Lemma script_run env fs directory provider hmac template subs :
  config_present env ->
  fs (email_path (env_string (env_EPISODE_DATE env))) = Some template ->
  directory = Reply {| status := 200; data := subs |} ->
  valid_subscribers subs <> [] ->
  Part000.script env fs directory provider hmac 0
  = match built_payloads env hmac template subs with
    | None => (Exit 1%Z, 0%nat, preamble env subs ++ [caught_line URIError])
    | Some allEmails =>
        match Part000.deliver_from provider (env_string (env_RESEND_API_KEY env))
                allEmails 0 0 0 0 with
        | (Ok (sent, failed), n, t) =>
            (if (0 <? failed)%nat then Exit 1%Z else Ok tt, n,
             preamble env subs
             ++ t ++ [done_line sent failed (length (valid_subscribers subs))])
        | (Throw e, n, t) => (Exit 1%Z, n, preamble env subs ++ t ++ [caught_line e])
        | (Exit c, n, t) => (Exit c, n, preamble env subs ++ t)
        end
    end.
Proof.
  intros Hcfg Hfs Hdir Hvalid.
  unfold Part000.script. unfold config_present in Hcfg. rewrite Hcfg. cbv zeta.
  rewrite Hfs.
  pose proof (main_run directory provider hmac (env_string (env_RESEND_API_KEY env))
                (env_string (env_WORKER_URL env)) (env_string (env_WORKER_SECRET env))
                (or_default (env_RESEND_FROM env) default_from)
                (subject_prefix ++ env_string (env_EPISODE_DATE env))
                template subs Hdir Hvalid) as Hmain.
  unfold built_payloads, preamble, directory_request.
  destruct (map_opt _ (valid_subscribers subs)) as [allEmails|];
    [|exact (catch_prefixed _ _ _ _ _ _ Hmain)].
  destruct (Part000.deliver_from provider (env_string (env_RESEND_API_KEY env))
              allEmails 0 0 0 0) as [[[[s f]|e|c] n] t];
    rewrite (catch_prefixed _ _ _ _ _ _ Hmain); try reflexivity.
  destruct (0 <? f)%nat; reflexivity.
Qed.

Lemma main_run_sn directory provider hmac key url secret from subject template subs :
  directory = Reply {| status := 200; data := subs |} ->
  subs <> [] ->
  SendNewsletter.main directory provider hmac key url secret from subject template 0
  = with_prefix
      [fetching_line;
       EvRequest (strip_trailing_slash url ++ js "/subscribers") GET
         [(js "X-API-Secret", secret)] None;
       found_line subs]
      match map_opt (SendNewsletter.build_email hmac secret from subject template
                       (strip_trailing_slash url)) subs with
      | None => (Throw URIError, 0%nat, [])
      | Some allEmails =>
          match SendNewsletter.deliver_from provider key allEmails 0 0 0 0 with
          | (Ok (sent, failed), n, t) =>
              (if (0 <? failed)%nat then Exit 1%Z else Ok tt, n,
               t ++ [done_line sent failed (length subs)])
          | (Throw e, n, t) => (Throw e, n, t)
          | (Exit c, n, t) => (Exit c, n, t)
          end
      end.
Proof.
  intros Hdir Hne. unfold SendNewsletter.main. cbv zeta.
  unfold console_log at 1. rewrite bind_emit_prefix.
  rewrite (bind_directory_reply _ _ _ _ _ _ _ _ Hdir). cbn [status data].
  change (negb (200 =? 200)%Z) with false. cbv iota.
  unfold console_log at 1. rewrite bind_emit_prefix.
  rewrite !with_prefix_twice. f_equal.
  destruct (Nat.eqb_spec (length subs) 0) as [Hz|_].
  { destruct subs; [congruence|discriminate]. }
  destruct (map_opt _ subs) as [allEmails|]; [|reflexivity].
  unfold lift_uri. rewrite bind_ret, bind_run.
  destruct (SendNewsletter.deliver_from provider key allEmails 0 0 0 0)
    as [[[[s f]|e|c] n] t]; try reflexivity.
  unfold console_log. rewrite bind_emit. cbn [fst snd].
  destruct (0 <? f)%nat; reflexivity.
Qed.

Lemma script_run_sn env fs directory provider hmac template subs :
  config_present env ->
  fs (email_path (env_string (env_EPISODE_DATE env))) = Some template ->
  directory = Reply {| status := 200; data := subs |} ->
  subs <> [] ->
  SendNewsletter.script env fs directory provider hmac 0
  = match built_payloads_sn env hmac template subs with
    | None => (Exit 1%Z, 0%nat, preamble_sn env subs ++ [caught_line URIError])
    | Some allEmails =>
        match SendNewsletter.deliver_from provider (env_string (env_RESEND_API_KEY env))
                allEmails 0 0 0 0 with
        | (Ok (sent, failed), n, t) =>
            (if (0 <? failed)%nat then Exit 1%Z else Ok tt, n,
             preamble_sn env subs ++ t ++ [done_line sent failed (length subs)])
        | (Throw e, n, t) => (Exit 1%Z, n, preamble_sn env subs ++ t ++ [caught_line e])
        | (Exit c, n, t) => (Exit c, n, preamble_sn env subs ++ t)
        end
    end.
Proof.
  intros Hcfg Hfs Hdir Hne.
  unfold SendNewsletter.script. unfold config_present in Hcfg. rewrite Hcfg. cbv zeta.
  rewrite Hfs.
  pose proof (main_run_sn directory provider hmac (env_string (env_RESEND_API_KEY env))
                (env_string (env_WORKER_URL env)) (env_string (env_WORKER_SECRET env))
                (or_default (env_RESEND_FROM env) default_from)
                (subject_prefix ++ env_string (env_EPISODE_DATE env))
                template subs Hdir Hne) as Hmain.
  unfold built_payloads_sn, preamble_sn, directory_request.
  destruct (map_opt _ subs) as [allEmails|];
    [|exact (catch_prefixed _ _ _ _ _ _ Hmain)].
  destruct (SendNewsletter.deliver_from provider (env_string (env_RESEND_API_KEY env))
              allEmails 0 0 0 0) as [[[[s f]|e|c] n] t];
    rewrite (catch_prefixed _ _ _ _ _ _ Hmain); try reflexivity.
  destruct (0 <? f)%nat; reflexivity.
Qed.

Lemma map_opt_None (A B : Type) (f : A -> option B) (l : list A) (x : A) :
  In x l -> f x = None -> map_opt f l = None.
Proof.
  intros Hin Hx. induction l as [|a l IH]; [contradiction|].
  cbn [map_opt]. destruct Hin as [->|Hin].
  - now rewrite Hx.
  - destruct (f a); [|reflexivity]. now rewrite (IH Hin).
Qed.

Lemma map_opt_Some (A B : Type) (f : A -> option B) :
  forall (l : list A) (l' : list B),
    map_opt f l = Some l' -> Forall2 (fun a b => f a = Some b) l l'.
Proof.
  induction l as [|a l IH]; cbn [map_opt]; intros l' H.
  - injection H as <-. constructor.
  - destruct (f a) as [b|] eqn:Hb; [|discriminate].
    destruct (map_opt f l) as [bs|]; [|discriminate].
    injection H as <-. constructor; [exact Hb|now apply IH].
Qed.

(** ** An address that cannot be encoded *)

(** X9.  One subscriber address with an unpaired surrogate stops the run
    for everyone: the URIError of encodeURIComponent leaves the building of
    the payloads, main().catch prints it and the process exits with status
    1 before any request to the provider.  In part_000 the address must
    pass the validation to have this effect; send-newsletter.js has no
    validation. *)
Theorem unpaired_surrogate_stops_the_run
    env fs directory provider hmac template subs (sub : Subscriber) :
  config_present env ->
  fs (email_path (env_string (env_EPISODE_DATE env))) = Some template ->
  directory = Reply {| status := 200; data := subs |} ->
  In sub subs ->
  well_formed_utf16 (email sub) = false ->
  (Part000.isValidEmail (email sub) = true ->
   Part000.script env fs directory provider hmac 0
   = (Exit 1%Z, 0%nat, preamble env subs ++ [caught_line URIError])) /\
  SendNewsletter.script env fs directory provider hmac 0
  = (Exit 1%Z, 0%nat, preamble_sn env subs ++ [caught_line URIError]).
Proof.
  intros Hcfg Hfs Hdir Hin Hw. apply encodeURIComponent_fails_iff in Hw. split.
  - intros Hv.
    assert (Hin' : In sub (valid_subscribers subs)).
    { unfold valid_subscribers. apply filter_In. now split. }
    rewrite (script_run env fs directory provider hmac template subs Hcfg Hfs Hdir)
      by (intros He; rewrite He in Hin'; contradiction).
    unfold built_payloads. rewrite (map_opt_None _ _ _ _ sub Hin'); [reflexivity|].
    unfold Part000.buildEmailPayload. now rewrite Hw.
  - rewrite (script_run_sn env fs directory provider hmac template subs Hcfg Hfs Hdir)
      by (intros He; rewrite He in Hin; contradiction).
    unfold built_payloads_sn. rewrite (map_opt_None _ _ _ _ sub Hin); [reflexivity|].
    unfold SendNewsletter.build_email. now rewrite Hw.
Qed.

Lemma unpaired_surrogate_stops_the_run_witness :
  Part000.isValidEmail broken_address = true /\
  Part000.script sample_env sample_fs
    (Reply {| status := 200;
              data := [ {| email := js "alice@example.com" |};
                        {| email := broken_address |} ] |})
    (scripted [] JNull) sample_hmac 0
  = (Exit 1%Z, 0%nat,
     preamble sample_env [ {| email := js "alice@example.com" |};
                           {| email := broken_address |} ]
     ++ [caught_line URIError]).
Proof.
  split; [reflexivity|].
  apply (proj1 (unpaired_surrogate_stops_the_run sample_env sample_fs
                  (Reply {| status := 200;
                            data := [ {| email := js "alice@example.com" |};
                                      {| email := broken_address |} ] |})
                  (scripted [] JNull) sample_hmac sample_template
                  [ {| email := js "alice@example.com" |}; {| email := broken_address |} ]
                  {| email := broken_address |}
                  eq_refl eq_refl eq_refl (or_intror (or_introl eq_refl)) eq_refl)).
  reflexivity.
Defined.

● ● ●

Starting at the line that has "intros Hcfg Hfs Hdir Hvalid." and ending at the line that has "pose proof (main_run directory", please write out the lines above exactly, leaving out all others.

  intros Hcfg Hfs Hdir Hvalid.
  unfold Part000.script. unfold config_present in Hcfg. rewrite Hcfg. cbv zeta.
  rewrite Hfs.
  pose proof (main_run directory provider hmac (env_string (env_RESEND_API_KEY env))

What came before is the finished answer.